** DIRECTIONS **
Copy exactly the stretch of data below from the line with "Lemma abs_sta a" through the line with "exists si, si_heap w !! p = Some si /\ si_node", including both of those lines.

***** SOURCE DATA *****

(* ===== verification/World.v ===== *)
(** * The state of the daemon and access to it

    The statements through which the components read and write the shared
    structs, what a [world] stands for as a [table], and the invariant of the
    pointer structure. *)
From S2P Require Import Prelude Blob Timeout Types Table.

Section world.
Context {T : Type} `{!AvlTree Z ptr T}.
Implicit Types (w : world T) (p : ptr) (n : node_id) (a : mac).

(** ** Dereferences and assignments *)

Definition get_si (p : ptr) : M (world T) sta_info := deref DanglingSi (fun w => si_heap w !! p).
Definition get_sta (a : mac) : M (world T) sta := deref DanglingSta (fun w => stations w !! a).
Definition get_node (n : node_id) : M (world T) usteer_node :=
  deref DanglingNode (fun w => node_heap w !! n).
Definition get_rn (k : Z * string) : M (world T) usteer_remote_node :=
  deref DanglingNode (fun w => rn_heap w !! k).

(** [container_of(node, struct usteer_local_node, node)] *)
Definition local_name (n : node_id) : M (world T) string :=
  deref WrongContainer (fun _ => match n with NLocal s => Some s | NRemote _ _ => None end).
Definition get_ln (s : string) : M (world T) usteer_local_node :=
  deref DanglingNode (fun w => ln_heap w !! s).

Definition upd_si (p : ptr) (f : sta_info -> sta_info) : M (world T) unit :=
  si ← get_si p; modify (fun w => w <| si_heap ::= <[p := f si]> |>).
Definition upd_sta (a : mac) (f : sta -> sta) : M (world T) unit :=
  s ← get_sta a; modify (fun w => w <| stations ::= <[a := f s]> |>).
Definition upd_node (n : node_id) (f : usteer_node -> usteer_node) : M (world T) unit :=
  x ← get_node n; modify (fun w => w <| node_heap ::= <[n := f x]> |>).
Definition upd_ln (s : string) (f : usteer_local_node -> usteer_local_node) : M (world T) unit :=
  x ← get_ln s; modify (fun w => w <| ln_heap ::= <[s := f x]> |>).
Definition upd_rn (k : Z * string) (f : usteer_remote_node -> usteer_remote_node) :
    M (world T) unit :=
  x ← get_rn k; modify (fun w => w <| rn_heap ::= <[k := f x]> |>).
Definition emit (a : action) : M (world T) unit := modify (fun w => w <| out ::= fun l => l ++ [a] |>).

(** [usteer_update_time] (main.c) *)
Definition usteer_update_time : M (world T) unit :=
  modify (fun w => w <| current_time :=
    u64 (u64 (tv_sec (clock w)) * 1000 + tv_nsec (clock w) / 1000000) |>).

(** ** The abstraction and the invariant *)

Definition si_key (si : sta_info) : mac * node_id := (si_sta si, si_node si).

Definition abs (w : world T) : table := {|
  t_si := si_key <$> si_heap w;
  t_sta := sta_nodes <$> stations w;
  t_node := node_sta_info <$> node_heap w;
  t_armed := list_to_set (q_ids (tq w));
  t_brk := si_brk w;
|}.

(** A signal in dBm, far from the bounds of [int]: the difference of two of them
    does not overflow. *)
Definition signal_ok (signal : Z) : Prop := - 2 ^ 30 <= signal < 2 ^ 30.

(** A [sta_info] has its four event counters, owns its beacon reports and has a
    signal in range. *)
Definition si_ok (p : ptr) (si : sta_info) : Prop :=
  length (si_stats si) = 4%nat /\ Forall (fun br => br_address br = p) (si_beacon_reports si) /\
  signal_ok (si_signal si).

(** The trees of nodes list exactly the live nodes, each once. *)
Record nodes_ok (w : world T) : Prop := {
  no_local s : s ∈ local_nodes w <-> is_Some (node_heap w !! NLocal s);
  no_remote i s : (i, s) ∈ remote_nodes w <-> is_Some (node_heap w !! NRemote i s);
  no_ln s : is_Some (ln_heap w !! s) <-> is_Some (node_heap w !! NLocal s);
  no_rn i s : is_Some (rn_heap w !! (i, s)) <-> is_Some (node_heap w !! NRemote i s);
  no_local_nodup : NoDup (local_nodes w);
  no_remote_nodup : NoDup (remote_nodes w);
}.

Record inv (w : world T) : Prop := {
  inv_table : table_wf (abs w);
  inv_tq : q_wf (tq w);
  inv_si : map_Forall si_ok (si_heap w);
  inv_nodes : nodes_ok w;
}.

(** What an operation on stations leaves alone: the configuration, the clocks,
    the trees of nodes and everything in a node but its list of stations. *)
Definition node_data (x : usteer_node) : usteer_node := x <| node_sta_info := [] |>.

Record frame (w w' : world T) : Prop := {
  fr_config : config w' = config w;
  fr_time : current_time w' = current_time w;
  fr_clock : clock w' = clock w;
  fr_nodes : node_data <$> node_heap w' = node_data <$> node_heap w;
  fr_ln : ln_heap w' = ln_heap w;
  fr_rn : rn_heap w' = rn_heap w;
  fr_local : local_nodes w' = local_nodes w;
  fr_remote : remote_nodes w' = remote_nodes w;
  fr_ifaces : interfaces w' = interfaces w;
  fr_id : local_id w' = local_id w;
  fr_ssids : config_ssid_list w' = config_ssid_list w;
  fr_script : node_up_script w' = node_up_script w;
}.

#[export] Instance frame_preorder : PreOrder frame.
Proof.
  split.
  - by intros w.
  - intros w1 w2 w3 [] []. split; congruence.
Qed.

(** ** Steps *)

Lemma wp_upd_si p f si Q w :
  si_heap w !! p = Some si -> Q tt (w <| si_heap ::= <[p := f si]> |>) -> wp (upd_si p f) Q w.
Proof. intros Hp HQ. apply wp_bind. by eapply wp_deref. Qed.
Lemma wp_upd_sta a f s Q w :
  stations w !! a = Some s -> Q tt (w <| stations ::= <[a := f s]> |>) -> wp (upd_sta a f) Q w.
Proof. intros Hp HQ. apply wp_bind. by eapply wp_deref. Qed.
Lemma wp_upd_node n f x Q w :
  node_heap w !! n = Some x -> Q tt (w <| node_heap ::= <[n := f x]> |>) -> wp (upd_node n f) Q w.
Proof. intros Hp HQ. apply wp_bind. by eapply wp_deref. Qed.
Lemma wp_upd_ln s f x Q w :
  ln_heap w !! s = Some x -> Q tt (w <| ln_heap ::= <[s := f x]> |>) -> wp (upd_ln s f) Q w.
Proof. intros Hp HQ. apply wp_bind. by eapply wp_deref. Qed.
Lemma wp_upd_rn k f x Q w :
  rn_heap w !! k = Some x -> Q tt (w <| rn_heap ::= <[k := f x]> |>) -> wp (upd_rn k f) Q w.
Proof. intros Hp HQ. apply wp_bind. by eapply wp_deref. Qed.
Lemma wp_get_si p si Q w : si_heap w !! p = Some si -> Q si w -> wp (get_si p) Q w.
Proof. intros H HQ. by eapply wp_deref. Qed.
Lemma wp_get_sta a s Q w : stations w !! a = Some s -> Q s w -> wp (get_sta a) Q w.
Proof. intros H HQ. by eapply wp_deref. Qed.
Lemma wp_get_node n x Q w : node_heap w !! n = Some x -> Q x w -> wp (get_node n) Q w.
Proof. intros H HQ. by eapply wp_deref. Qed.
Lemma wp_get_ln s x Q w : ln_heap w !! s = Some x -> Q x w -> wp (get_ln s) Q w.
Proof. intros H HQ. by eapply wp_deref. Qed.
Lemma wp_get_rn k x Q w : rn_heap w !! k = Some x -> Q x w -> wp (get_rn k) Q w.
Proof. intros H HQ. by eapply wp_deref. Qed.

(** ** Reading the abstraction *)

Lemma abs_si p w : t_si (abs w) !! p = si_key <$> si_heap w !! p.
Proof. apply lookup_fmap. Qed.
Lemma abs_sta a w : t_sta (abs w) !! a = sta_nodes <$> stations w !! a.
Proof. apply lookup_fmap. Qed.
Lemma abs_node n w : t_node (abs w) !! n = node_sta_info <$> node_heap w !! n.
Proof. apply lookup_fmap. Qed.
Lemma abs_armed p w : p ∈ t_armed (abs w) <-> p ∈ q_ids (tq w).
Proof. simpl. by rewrite elem_of_list_to_set. Qed.

Lemma abs_si_Some p k w :
  t_si (abs w) !! p = Some k <-> exists si, si_heap w !! p = Some si /\ si_key si = k.
Proof. rewrite abs_si, fmap_Some. naive_solver. Qed.

Lemma inv_si_sta w p si :
  inv w -> si_heap w !! p = Some si ->
  exists s, stations w !! si_sta si = Some s /\ p ∈ sta_nodes s.
Proof.
  intros Hi Hp. destruct (tw_sta _ (inv_table _ Hi) p (si_sta si) (si_node si)) as (l & Hl & ?).
  { by rewrite abs_si, Hp. }
  rewrite abs_sta, fmap_Some in Hl. destruct Hl as (s & ? & ->). eauto.
Qed.
Lemma inv_si_node w p si :
  inv w -> si_heap w !! p = Some si ->
  exists x, node_heap w !! si_node si = Some x /\ p ∈ node_sta_info x.
Proof.
  intros Hi Hp. destruct (tw_node _ (inv_table _ Hi) p (si_sta si) (si_node si)) as (l & Hl & ?).
  { by rewrite abs_si, Hp. }
  rewrite abs_node, fmap_Some in Hl. destruct Hl as (s & ? & ->). eauto.
Qed.
Lemma inv_sta_si w a s p :
  inv w -> stations w !! a = Some s -> p ∈ sta_nodes s ->
  exists si, si_heap w !! p = Some si /\ si_sta si = a.
Proof.
  intros Hi Ha Hp. destruct (tw_sta_si _ (inv_table _ Hi) a (sta_nodes s) p) as (n & Hn);
    [by rewrite abs_sta, Ha|done|].
  apply abs_si_Some in Hn as (si & ? & Hk). inversion Hk. eauto.
Qed.
Lemma inv_node_si w n x p :
  inv w -> node_heap w !! n = Some x -> p ∈ node_sta_info x ->
  exists si, si_heap w !! p = Some si /\ si_node si = n.
Proof.
  intros Hi Hx Hp. destruct (tw_node_si _ (inv_table _ Hi) n (node_sta_info x) p) as (a & Hn);
    [by rewrite abs_node, Hx|done|].
  apply abs_si_Some in Hn as (si & ? & Hk). inversion Hk. eauto.
Qed.

(** ** Updates that leave the structure alone *)

Lemma fmap_insert_same {K V U} `{Countable K} (f : V -> U) (m : gmap K V) k v v' :
  m !! k = Some v -> f v' = f v -> f <$> <[k := v']> m = f <$> m.
Proof.
  intros Hk Hf. rewrite fmap_insert, Hf. apply insert_id. by rewrite lookup_fmap, Hk.
Qed.

Lemma abs_set_si p si si' w :
  si_heap w !! p = Some si -> si_key si' = si_key si ->
  abs (w <| si_heap ::= <[p := si']> |>) = abs w.
Proof. intros Hp Hk. unfold abs. simpl. f_equal. by eapply fmap_insert_same. Qed.
Lemma abs_set_sta a s s' w :
  stations w !! a = Some s -> sta_nodes s' = sta_nodes s ->
  abs (w <| stations ::= <[a := s']> |>) = abs w.
Proof. intros Hp Hk. unfold abs. simpl. f_equal. by eapply fmap_insert_same. Qed.
Lemma abs_set_node n x x' w :
  node_heap w !! n = Some x -> node_sta_info x' = node_sta_info x ->
  abs (w <| node_heap ::= <[n := x']> |>) = abs w.
Proof. intros Hp Hk. unfold abs. simpl. f_equal. by eapply fmap_insert_same. Qed.

(** The parts of the invariant beside the table. *)
Lemma inv_set_si p si si' w :
  inv w -> si_heap w !! p = Some si -> si_key si' = si_key si -> si_ok p si' ->
  inv (w <| si_heap ::= <[p := si']> |>).
Proof.
  intros [? ? Hsi []] Hp Hk Hok. split; simpl; [|done| |by split].
  - by erewrite abs_set_si.
  - by apply map_Forall_insert_2.
Qed.
Lemma inv_set_sta a s s' w :
  inv w -> stations w !! a = Some s -> sta_nodes s' = sta_nodes s ->
  inv (w <| stations ::= <[a := s']> |>).
Proof.
  intros [? ? Hsi []] Hp Hk. split; simpl; [|done|done|by split]. by erewrite abs_set_sta.
Qed.
Lemma is_Some_insert {K V} `{Countable K} (m : gmap K V) k v v' j :
  m !! k = Some v -> is_Some (<[k := v']> m !! j) <-> is_Some (m !! j).
Proof.
  intros Hk. rewrite lookup_insert. case_decide; subst; [|done].
  rewrite Hk. split; eauto.
Qed.
Lemma nodes_ok_set_node n x x' w :
  nodes_ok w -> node_heap w !! n = Some x -> nodes_ok (w <| node_heap ::= <[n := x']> |>).
Proof.
  intros [] Hn. split; simpl; intros; rewrite ?(is_Some_insert _ n x x') by done; eauto.
Qed.
Lemma inv_set_node n x x' w :
  inv w -> node_heap w !! n = Some x -> node_sta_info x' = node_sta_info x ->
  inv (w <| node_heap ::= <[n := x']> |>).
Proof.
  intros [? ? Hsi Hno] Hp Hk. split; simpl; [|done|done|by eapply nodes_ok_set_node].
  by erewrite abs_set_node.
Qed.
Lemma inv_set_ln s x x' w :
  inv w -> ln_heap w !! s = Some x -> inv (w <| ln_heap ::= <[s := x']> |>).
Proof.
  intros [? ? Hsi []] Hp. split; [done..|]. split; simpl; try done.
  intros s'. by rewrite (is_Some_insert _ s x x').
Qed.
Lemma inv_set_rn k x x' w :
  inv w -> rn_heap w !! k = Some x -> inv (w <| rn_heap ::= <[k := x']> |>).
Proof.
  intros [? ? Hsi []] Hp. split; [done..|]. split; simpl; try done.
  intros i s. by rewrite (is_Some_insert _ k x x').
Qed.

(** Components of the state that no invariant mentions. *)
Lemma inv_emit l w : inv w -> inv (w <| out := l |>).
Proof. intros [? ? ? []]. by split; [..|split]. Qed.

Lemma inv_set_clock c w : inv w -> inv (w <| clock := c |>).
Proof. intros [? ? ? []]. by split; [..|split]. Qed.
Lemma inv_set_config c w : inv w -> inv (w <| config := c |>).
Proof. intros [? ? ? []]. by split; [..|split]. Qed.

(** [frame] keeps the nodes that are there, and the trees that list them. *)
Lemma frame_node_data w w' n :
  frame w w' -> node_data <$> node_heap w' !! n = node_data <$> node_heap w !! n.
Proof. intros Hf. by rewrite <- !lookup_fmap, (fr_nodes _ _ Hf). Qed.
Lemma frame_node_Some w w' n x :
  frame w w' -> node_heap w !! n = Some x ->
  exists x', node_heap w' !! n = Some x' /\ node_data x' = node_data x.
Proof.
  intros Hf Hx. assert (H := frame_node_data w w' n Hf). rewrite Hx in H.
  destruct (node_heap w' !! n) as [x'|]; simpl in H; [|done]. exists x'. split; congruence.
Qed.
Lemma frame_is_Some w w' n :
  frame w w' -> is_Some (node_heap w' !! n) <-> is_Some (node_heap w !! n).
Proof.
  intros Hf. assert (H := frame_node_data w w' n Hf).
  destruct (node_heap w' !! n), (node_heap w !! n); try done; split; eauto.
Qed.
Lemma frame_nodes_ok w w' : frame w w' -> nodes_ok w -> nodes_ok w'.
Proof.
  intros Hf []. assert (Hs := fun n => frame_is_Some w w' n Hf). destruct Hf.
  split; intros; rewrite ?fr_local0, ?fr_remote0, ?fr_ln0, ?fr_rn0, ?Hs; eauto.
Qed.
End world.
#[export] Hint Resolve inv_emit : core.
#[export] Hint Extern 0 (frame _ _) => reflexivity : core.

*****

** RESPONSE AREA **
Lemma abs_sta a w : t_sta (abs w) !! a = sta_nodes <$> stations w !! a.
Proof. apply lookup_fmap. Qed.
Lemma abs_node n w : t_node (abs w) !! n = node_sta_info <$> node_heap w !! n.
Proof. apply lookup_fmap. Qed.
Lemma abs_armed p w : p ∈ t_armed (abs w) <-> p ∈ q_ids (tq w).
Proof. simpl. by rewrite elem_of_list_to_set. Qed.

Lemma abs_si_Some p k w :
  t_si (abs w) !! p = Some k <-> exists si, si_heap w !! p = Some si /\ si_key si = k.
Proof. rewrite abs_si, fmap_Some. naive_solver. Qed.

Lemma inv_si_sta w p si :
  inv w -> si_heap w !! p = Some si ->
  exists s, stations w !! si_sta si = Some s /\ p ∈ sta_nodes s.
Proof.
  intros Hi Hp. destruct (tw_sta _ (inv_table _ Hi) p (si_sta si) (si_node si)) as (l & Hl & ?).
  { by rewrite abs_si, Hp. }
  rewrite abs_sta, fmap_Some in Hl. destruct Hl as (s & ? & ->). eauto.
Qed.
Lemma inv_si_node w p si :
  inv w -> si_heap w !! p = Some si ->
  exists x, node_heap w !! si_node si = Some x /\ p ∈ node_sta_info x.
Proof.
  intros Hi Hp. destruct (tw_node _ (inv_table _ Hi) p (si_sta si) (si_node si)) as (l & Hl & ?).
  { by rewrite abs_si, Hp. }
  rewrite abs_node, fmap_Some in Hl. destruct Hl as (s & ? & ->). eauto.
Qed.
Lemma inv_sta_si w a s p :
  inv w -> stations w !! a = Some s -> p ∈ sta_nodes s ->
  exists si, si_heap w !! p = Some si /\ si_sta si = a.
Proof.
  intros Hi Ha Hp. destruct (tw_sta_si _ (inv_table _ Hi) a (sta_nodes s) p) as (n & Hn);
    [by rewrite abs_sta, Ha|done|].
  apply abs_si_Some in Hn as (si & ? & Hk). inversion Hk. eauto.
Qed.
Lemma inv_node_si w n x p :
  inv w -> node_heap w !! n = Some x -> p ∈ node_sta_info x ->
  exists si, si_heap w !! p = Some si /\ si_node si = n.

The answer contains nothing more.